┌─ EXERCISE DATA

(** * Verification of the speech utilities

    Two scripts are modelled:
    - [azure_ssml_to_wav.py]: prolog normalisation, extraction of the
      [<speak>] root, splitting along [<voice>] blocks, the synthesis retry
      loop, the concatenation of WAV parts, and the steps of [main] that
      lead from one to the next;
    - [azure_speech_to_text.py]: credential selection, the recognition
      callback, the choice of output formats and the rendering of
      recognised segments as text, SRT and WebVTT.

    Python [str] values that go through the [re] module are lists of
    Unicode code points; the regular expressions of the source are
    translated to a small abstract syntax and run by a backtracking matcher
    that explores alternatives in the order of Python's engine. *)

From Stdlib Require Import ZArith NArith QArith List String Ascii Lia Bool Lqa.
From stdpp Require Import gmap strings list.

Local Open Scope Z_scope.

(** ** Unicode text *)

Module Unicode.

(** A Python [str]: a sequence of code points. *)
Definition text := list N.

(** What the Unicode database says about code points outside ASCII that
    [\b] has to consult.  It is the only part of the database the source's
    patterns depend on that is not written out below. *)
Class WordTable := { unicode_word : N -> bool }.

(** Everything outside ASCII counted as a non-word character: adequate
    for ASCII-only inputs, where the table is never consulted. *)
Definition ascii_words : WordTable := {| unicode_word := fun _ => false |}.

Definition of_ascii (a : ascii) : N := N_of_ascii a.

Definition of_string (s : string) : text :=
  List.map of_ascii (list_ascii_of_string s).

(** [\s] on [str] patterns: the code points for which
    [Py_UNICODE_ISSPACE] holds. *)
Definition is_space (c : N) : bool :=
  ((9 <=? c) && (c <=? 13) || (28 <=? c) && (c <=? 32)
   || (c =? 133) || (c =? 160) || (c =? 5760)
   || (8192 <=? c) && (c <=? 8202)
   || (c =? 8232) || (c =? 8233) || (c =? 8239) || (c =? 8287)
   || (c =? 12288))%N.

└─

§ ABOUT THIS TASK:
Write out exactly the lines above between the line with "translated to a" and the line with "Module Unicode.", inclusive, and nothing beyond them.

§ WRITTEN SOLUTION:
    translated to a small abstract syntax and run by a backtracking matcher
    that explores alternatives in the order of Python's engine. *)

From Stdlib Require Import ZArith NArith QArith List String Ascii Lia Bool Lqa.
From stdpp Require Import gmap strings list.

Local Open Scope Z_scope.

(** ** Unicode text *)

Module Unicode.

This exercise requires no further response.